Le 2 août 1944, le colonel allemand von Waldheim (Paul SCOFIELD, britannique), grand amateur d’art (même dégénéré selon le IIIe Reich), décide de faire transférer les tableaux (Renoir, Gauguin, Matisse, Braque, Seurat, Picasso) du musée du Jeu de Paume en Allemagne. Des cheminots résistants dont le chef est Paul Labiche (Burt LANCASTER et dont c‘est la 4e collaboration avec le réalisateur) décident de tout faire pour que le train affrété pour le transport des tableaux n’arrive pas en Allemagne. Le réalisateur a pris le parti du noir et blanc, probablement pour donner un aspect documentaire et historique et rendre hommage à « La bataille du rail » (1946) de René Clément, tourné principalement en Bretagne. Il montre l’ingéniosité des cheminots
qui réussissent en faire tourner en rond le train en remplaçant le nom des vraies gares
. Même s’il s’agit d’une convention au cinéma, il est étonnant d’entendre parler anglais de la part des Allemands et surtout des acteurs français (Suzanne FLON, Michel SIMON, Albert RÉMY, Jeanne MOREAU, Jacques MARIN) avec leur accent. De nos jours, pour plus de réalisme, chacun parlerait dans sa langue avec des sous-titres. Le point de départ est bien réel et s’inspire du livre, « Le front de l’art : défense des collections françaises » (1945) de Rose Valland (1898-1980), conservatrice du musée du Jeu de Paume et interprétée par Suzanne Flon, personnage qui sera repris dans « Monuments men » (2014) de George Clooney, sous les trait de Cate Blanchett (et où il s’agit d’Américains chargés de récupérer des œuvres d’art dérobées par les Nazis en Belgique). Son rôle est comparable à celui de Jacques Jaujard (1895-1967) et qui a sauvegardé des œuvres du musée du Louvre, lui aussi évoqué au cinéma dans « Francofonia » (2015) d’Alexandre Sokourov. Même si cela n’est pas nouveau, le film montre bien l’absurdité de la guerre, ses atrocités (cheminots et otages fusillés), notamment lors de débâcle de l’armée occupante, l’égoïsme des hommes (qui, selon Christine, jouée par Jeanne Moreau, jouent les héros et que pleurent ensuite les femmes), l’aspect vain de certaines actions (tant de morts pour des objets, certes des œuvres qui appartiennent au patrimoine national et mondial) et la vanité de certains comportements (cf. entêtement du colonel qui veut s’emparer des tableaux et s’opposer, coute que coute, à Paul Labiche, qu’il méprise car incapable d’apprécier l’art).

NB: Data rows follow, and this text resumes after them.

(* ===== verification/FaDom.v ===== *)
(** The page: a model of the nodes the toolkit reads and writes, the parsers of a node's
    style, classes and attributes, [parseMeta], [convertSVG], and the mutators.

    A page is a tree.  A node that was in the page has a number; a node that
    [convertSVG] makes has none.  What the browser computes from layout or by its own
    HTML writer and parser is a field of [host]. *)
From stdpp Require Import base strings list.
From Stdlib Require Import Lia ZArith Ascii SpecFloat.
From S2P Require Import Prelude GoStrings JsObj FaTables FaMeta FaConfig FaRegistry JsNumber FaHtml FaTransform FaRender.

(** * Nodes *)
Definition attr_list : Type := list (string * string).
Inductive dom : Type :=
  | DText (s : string)
  | DComment (s : string)
  | DEl (id : option nat) (svg : bool) (tag : string) (attrs : attr_list) (children : list dom).

Definition attrs_of (d : dom) : attr_list := match d with DEl _ _ _ a _ => a | _ => [] end.
Definition child_nodes (d : dom) : list dom := match d with DEl _ _ _ _ cs => cs | _ => [] end.
Definition id_of (d : dom) : option nat := match d with DEl i _ _ _ _ => i | _ => None end.

(** [getAttribute]: the first attribute of the name. *)
Definition getAttribute (k : string) (d : dom) : option string := get k (attrs_of d).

Le film n’est pas exempt d’imperfections : Paul Labiche quitte son hôtel à 19h pour conduire le train et il fait nuit (au mois d’août !). Idem pour la scène finale tournée près d’Acquigny (Eure) mais en hiver (les arbres feuillus n’ont plus de feuilles), probablement pour des raisons de planning de tournage.